A utilização de música incidental, a menção à classe trabalhadora, o flerte proposital com a cultura ocidental e a violência bem representada sem frescuras também se fazem presente. A condução da história, que atinge tons épicos, é muito bem executada, sobretudo na primeira metade do filme, uma demonstração brilhante de exercício gradativo de tensão. Assumindo uma parcela romântica, “Amor Até às Cinzas” invariavelmente abraça e não solta o melodrama, o que redimensiona a história para novos e empolgantes rumos. Há um trecho em que uma das personagens, recém-saída da prisão, tenta sobreviver à base de pequenos golpes em um universo diferente para ela – mais uma vez, a noção do decurso do tempo. A partir daí, o filme se entrega ao drama e à redenção.


Convenhamos que nem todo contador de histórias é eficiente a ponto de articular de forma orgânica todas essas investidas em um único filme de 2 horas. É para poucos e bons.

Foto

Foto: Divulgação

Parceira recorrente nas produções de Zhang-ke – e esposa na vida real –, mais uma vez o público é brindado com uma atuação competente de Zhao Tao. Na pele de Qiao, ela vive uma mulher complacente de início e obediente aos mandos da máfia chinesa. Após as rasteiras da vida, retorna amargurada e sem rumo, uma folha seca para onde o vento leva até o esperado encontro com o antigo amante. A cadência transformadora da personagem é administrada com zelo, tanto pelo diretor quanto pela intérprete, que se beneficia da própria expressividade e do roteiro felizmente imprevisível. Também merece destaque o desempenho de Liao Fan como o contraponto da protagonista, pois mesmo sendo tratado como um “personagem-escada”, admite atenção por ser uma ótima presença em cena.

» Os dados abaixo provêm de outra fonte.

(* ===== verification/CoordinatorProofs.v ===== *)
(** * CoordinatorProofs: what the activation coordinator guarantees

    [swp] is the weakest precondition over the coordinator's store alone: host, verifier,
    external service, traffic (plain or an exposure gate), clock and fault points are
    arbitrary.  The invariant and the order of [GateInvariant.v] have their counterparts
    here: a well-formed store, and state changes along [TRANSITIONS] only. *)

From S2P Require Import Prelude Effects Json Sha256 EcpaModel ExposureGate GateInvariant.
From S2P Require Import DurableCoordinator.

Local Open Scope string_scope.
Local Open Scope list_scope.

Section Swp.
Context `{Sha256} {E T : Type} `{!Adapters E} `{!TrafficAuthorityAdapter T}.
Context (clock gate_clock : nat → Z) (ep : Z).

#[local] Abbreviation C := (M (CWorld E T)).

Definition swp {A} (m : C A) (Q : A → Store → Prop) (S : exn → Store → Prop) (s : Store) : Prop :=
  ∀ w, store w = s → manager_epoch w = ep →
    wp m (λ a w', manager_epoch w' = ep ∧ Q a (store w'))
         (λ e w', manager_epoch w' = ep ∧ S e (store w')) w.

Lemma swp_mono {A} (m : C A) (Q Q' : A → Store → Prop) (S S' : exn → Store → Prop) s :
  swp m Q S s → (∀ a s', Q a s' → Q' a s') → (∀ e s', S e s' → S' e s') → swp m Q' S' s.
Proof.
  intros Hm HQ HS w Hw He. eapply wp_mono; [by apply Hm|intros ? ? [? ?]; auto..].
Qed.

Lemma swp_ret {A} (a : A) (Q : A → Store → Prop) S s : Q a s → swp (mret a) Q S s.
Proof. by intros HQ w <- He. Qed.

Lemma swp_bind {A B} (m : C A) (f : A → C B) Q S s :
  swp m (λ a, swp (f a) Q S) S s → swp (m ≫= f) Q S s.
Proof.
  intros Hm w Hw He. apply wp_bind. eapply wp_mono; [by apply Hm| |done].
  intros a w' [He' Ha]. by apply Ha.
Qed.

Lemma swp_raise {A} e (Q : A → Store → Prop) (S : exn → Store → Prop) s :
  S e s → swp (raise e) Q S s.
Proof. by intros HS w <- He. Qed.

Lemma swp_raise_if b e (Q : unit → Store → Prop) (S : exn → Store → Prop) s :
  (b = true → S e s) → (b = false → Q tt s) → swp (raise_if b e) Q S s.
Proof. intros H1 H2 w <- He. apply wp_raise_if; auto. Qed.

Lemma swp_when b m (Q : unit → Store → Prop) (S : exn → Store → Prop) s :
  (b = true → swp m Q S s) → (b = false → Q tt s) → swp (when b m) Q S s.
Proof. intros H1 H2 w Hw He. apply wp_when; [intros Hb; by apply H1|subst; auto]. Qed.

Lemma swp_lift {A} (r : result A) (Q : A → Store → Prop) (S : exn → Store → Prop) s :
  (∀ a, r = Ok a → Q a s) → (∀ e, r = Err e → S e s) → swp (lift_result r) Q S s.
Proof. intros H1 H2 w <- He. apply wp_lift_result; auto. Qed.

Lemma swp_try_else {A B} (m : C A) (h : exn → C B) k Q S s :
  swp m (λ a, swp (k a) Q S) (λ e, swp (h e) Q S) s → swp (try_else m h k) Q S s.
Proof.
  intros Hm w Hw He. apply wp_try_else. eapply wp_mono; [by apply Hm| |].
  - intros a w' [? Ha]. by apply Ha.
  - intros e w' [? Hx]. by apply Hx.
Qed.

Lemma swp_catch {A} (m : C A) (h : exn → C A) Q S s :
  swp m Q (λ e, swp (h e) Q S) s → swp (catch m h) Q S s.
Proof.
  intros Hm w Hw He. apply wp_catch. eapply wp_mono; [by apply Hm|done|].
  intros e w' [? Hx]. by apply Hx.
Qed.

(** The adapters and the gate cannot touch the coordinator's store. *)
Lemma swp_env {A} (m : M E A) (Q : A → Store → Prop) (S : exn → Store → Prop) s :
  (∀ a, Q a s) → (∀ e, S e s) → swp (zoom m) Q S s.
Proof.
  intros H1 H2 w <- He. apply wp_zoom. unfold wp.
  destruct (m (lget w)) as [[a|e] t]; [by split|by split].
Qed.

Lemma swp_on_gate {A} (m : M (World T) A) (Q : A → Store → Prop) (S : exn → Store → Prop) s :
  (∀ a, Q a s) → (∀ e, S e s) → swp (on_gate m) Q S s.
Proof.
  intros H1 H2 w <- He. unfold on_gate, wp. destruct (exposure_gate w) as [g|]; [|by split].
  destruct (m g) as [[a|e] g']; by split.
Qed.

Lemma swp_hit point (Q : unit → Store → Prop) (S : exn → Store → Prop) s :
  Q tt s → (∀ e, S e s) → swp (hit point) Q S s.
Proof. intros HQ HS w <- He. unfold hit. wp_steps; by split. Qed.

Lemma swp_now (Q : Z → Store → Prop) S s : (∀ n, Q n s) → swp (_now clock) Q S s.
Proof. intros HQ w <- He. unfold _now. wp_steps. by split. Qed.

Lemma swp_has_gate (Q : bool → Store → Prop) S s : (∀ b, Q b s) → swp has_gate Q S s.
Proof. intros HQ w <- He. unfold has_gate. wp_steps. by split. Qed.

Lemma swp_signed (Q : bool → Store → Prop) S s :
  (∀ b, Q b s) → swp (gets (λ w : CWorld E T, verifier_signed (env w))) Q S s.
Proof. intros HQ w <- He. wp_steps. by split. Qed.

Lemma swp_epoch (Q : Z → Store → Prop) S s : Q ep s → swp (gets manager_epoch) Q S s.
Proof. intros HQ w <- He. wp_steps. by subst. Qed.

Lemma swp_get_store (Q : Store → Store → Prop) S s : Q s s → swp get_store Q S s.
Proof. by intros HQ w <- He. Qed.

Lemma swp_update_store f (Q : unit → Store → Prop) S s : Q tt (f s) → swp (update_store f) Q S s.
Proof. by intros HQ w <- He. Qed.

(** A database transaction that raises leaves the store it started from. *)
Lemma swp_transaction {A} (m : C A) (Q : A → Store → Prop) (S : exn → Store → Prop) s :
  swp m Q (λ e _, S e s) s → swp (in_transaction m) Q S s.
Proof.
  intros Hm w Hw He. apply wp_transaction. eapply wp_mono; [by apply Hm|done|].
  intros e w' [? Hx]. cbn. by subst.
Qed.

Lemma swp_row pid (Q : Activation.t → Store → Prop) (S : exn → Store → Prop) s :
  (∀ row, find (is_plan pid) (activation s) = Some row → Q row s) →
  (find (is_plan pid) (activation s) = None → S (ContractError UNKNOWN_RESOURCE pid) s) →
  swp (_row pid) Q S s.
Proof.
  intros HQ HS. apply swp_bind, swp_get_store.
  destruct (find (is_plan pid) (activation s)) as [row|] eqn:Hf;
    [apply swp_ret|apply swp_raise]; auto.
Qed.

(** The entry a [_journal] writes. *)
Definition journaled (s : Store) (pid kind operation : string) (detail : json) (now : Z) : Store :=
  with_journal (journal s ++ [Journal.mk (journal_seq s + 1) pid kind operation detail now])
    (journal_seq s + 1) s.

Lemma swp_journal pid kind op detail (Q : unit → Store → Prop) S s :
  (∀ now, Q tt (journaled s pid kind op detail now)) →
  swp (_journal clock pid kind op detail) Q S s.
Proof. intros HQ. apply swp_bind, swp_now. intros n. apply swp_update_store, HQ. Qed.

(** The two writes of a [_transition]. *)
Definition transitioned (s : Store) (pid : string) (current target : State.t) (now : Z) : Store :=
  journaled (update_activation pid (act_state target) s) pid "transition" (State.value target)
    (JObj [("from", JStr (State.value current))]) now.

Lemma swp_transition pid target (Q : unit → Store → Prop) (S : exn → Store → Prop) s :
  (∀ row now, find (is_plan pid) (activation s) = Some row →
    target ∈ transitions (Activation.state row) →
    Q tt (transitioned s pid (Activation.state row) target now)) →
  (∀ e, S e s) →
  swp (_transition clock pid target) Q S s.
Proof.
  intros HQ HS. apply swp_bind, swp_row; [|by auto]. intros row Hrow.
  apply swp_bind, swp_raise_if; [by auto|]. intros Hb. apply swp_bind, swp_update_store.
  apply swp_journal. intros now. apply (HQ row now); [done|]. reflect. by apply dec_stable.
Qed.

Lemma swp_stored_plan pid (Q : Plan → Store → Prop) (S : exn → Store → Prop) s :
  (∀ row p, find (is_plan pid) (activation s) = Some row →
    _plan_from_json (Activation.plan_json row) = Ok p → Q p s) →
  (∀ e, S e s) → swp (stored_plan pid) Q S s.
Proof.
  intros HQ HS. apply swp_bind, swp_row; [|by auto]. intros row Hrow.
  apply swp_lift; [|by auto]. intros p Hp. by eapply HQ.
Qed.

Lemma swp_outcome pid b detail (Q : unit → Store → Prop) S s :
  (∀ now, Q tt (with_outcomes (rollback_outcome s ++
    [Outcome.mk (Z.of_nat (Datatypes.S (length (rollback_outcome s)))) pid b detail now]) s)) →
  swp (insert_outcome clock pid b detail) Q S s.
Proof. intros HQ. apply swp_bind, swp_now. intros n. apply swp_update_store, HQ. Qed.
End Swp.

(** Symbolic execution over the store. *)
Ltac swp_step :=
  match goal with
  | |- swp _ (mret _) _ _ _ => apply swp_ret
  | |- swp _ (_ ≫= _) _ _ _ => apply swp_bind
  | |- swp _ (raise _) _ _ _ => apply swp_raise
  | |- swp _ (raise_if _ _) _ _ _ => apply swp_raise_if; intros ?
  | |- swp _ (when _ _) _ _ _ => apply swp_when; intros ?
  | |- swp _ (lift_result _) _ _ _ => apply swp_lift; intros ? ?
  | |- swp _ (try_else _ _ _) _ _ _ => apply swp_try_else
  | |- swp _ (catch _ _) _ _ _ => apply swp_catch
  | |- swp _ (zoom _) _ _ _ => apply swp_env; intros ?
  | |- swp _ (on_gate _) _ _ _ => apply swp_on_gate; intros ?
  | |- swp _ (hit _) _ _ _ => apply swp_hit; [|intros ?]
  | |- swp _ (_now _) _ _ _ => apply swp_now; intros ?
  | |- swp _ has_gate _ _ _ => apply swp_has_gate; intros ?
  | |- swp _ (gets manager_epoch) _ _ _ => apply swp_epoch
  | |- swp _ (gets (λ w, verifier_signed _)) _ _ _ => apply swp_signed; intros ?
  | |- swp _ get_store _ _ _ => apply swp_get_store
  | |- swp _ (update_store _) _ _ _ => apply swp_update_store
  | |- swp _ (in_transaction _) _ _ _ => apply swp_transaction
  | |- swp _ (_row _) _ _ _ => apply swp_row; [intros ? ?|intros ?]
  | |- swp _ (_journal _ _ _ _ _) _ _ _ => apply swp_journal; intros ?
  | |- swp _ (_transition _ _ _) _ _ _ => apply swp_transition; [intros ? ? ? ?|intros ?]
  | |- swp _ (stored_plan _) _ _ _ => apply swp_stored_plan; [intros ? ? ? ?|intros ?]
  | |- swp _ (insert_outcome _ _ _ _) _ _ _ => apply swp_outcome; intros ?
  | |- swp _ (if ?b then _ else _) _ _ _ => destruct b eqn:?
  | |- swp _ (match ?x with _ => _ end) _ _ _ => destruct x eqn:?
  end.

Ltac swp_steps := repeat (swp_step; cbn beta iota).

(** ** The invariant *)

(** The generations the journal's commit intents started from. *)
Definition commit_froms (l : list Journal.t) : list json :=
  omap (λ j, if (Journal.kind j =? "wal")%string && (Journal.operation j =? "commit")%string
             then field "from" (Journal.detail_json j) else None) l.

(** The states that follow a successful compare-and-swap of the generation. *)
Definition committing (s : State.t) : bool :=
  bool_decide (s ∈ [State.COMMIT_READY; State.EFFECTIVE]).

Definition slot (i : Inventory.t) : string * string * Z :=
  (Inventory.plan_id i, role (Inventory.process i), ordinal (Inventory.process i)).

Definition plan_ids (s : Store) : list string := Activation.plan_id <$> activation s.

Section Invariant.
Context `{Sha256}.

(** An activation row stores its plan, and is only past the compare-and-swap when the
    generation has left the plan's predecessor. *)
Definition row_ok (g : Z) (a : Activation.t) : Prop :=
  ∃ p, Activation.plan_json a = to_json p ∧ Activation.plan_id a = plan_id p
    ∧ Activation.predecessor_json a = to_json (predecessor p) ∧ has_obligations p = true
    ∧ (committing (Activation.state a) = true → (pred_generation (predecessor p) < g)%Z).

Record store_ok (s : Store) : Prop := {
  so_plans : NoDup (plan_ids s);
  so_rows : Forall (row_ok (generation s)) (activation s);
  so_nonces : NoDup (Evidence.nonce <$> evidence s);
  so_current : ∀ e, e ∈ evidence s → Evidence.valid e = true →
    Evidence.manager_epoch e = meta_epoch s;
  so_slots : NoDup (slot <$> inventory s);
  so_journal : ∀ j, j ∈ journal s →
    Journal.plan_id j ∈ plan_ids s ∧ (Journal.sequence j ≤ journal_seq s)%Z;
  so_sequence : StronglySorted Z.lt (Journal.sequence <$> journal s);
  so_commits : NoDup (commit_froms (journal s));
  so_commits_below : ∀ j, j ∈ commit_froms (journal s) → ∃ z, j = JInt z ∧ (z < generation s)%Z;
}.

Quanto ao departamento técnico, o destaque é para os efeitos visuais engenhosos na criação dos cenários em segundo plano, absolutamente brilhantes e que se impõem como personagens dentro do filme. Enquanto isso, a fotografia assinada pelo francês Eric Gautier é inteligente por harmonizar a iluminação com os altos (cor, luz, saturação) e baixos (sombras e monocromia) da trama, oscilando de maneira que não gera estranheza na composição visual do longa. Pelo contrário, o resultado é belíssimo.


Entre os épicos narrados por Jia Zhang-ke, “Amor Até às Cinzas” se diferencia pelo (bem-vindo) toque melodramático. O filme acrescenta uma nova faceta/identidade, e ainda assim, legitima uma das filmografias mais coerentes e interessantes pela ótica sociológica do cinema contemporâneo.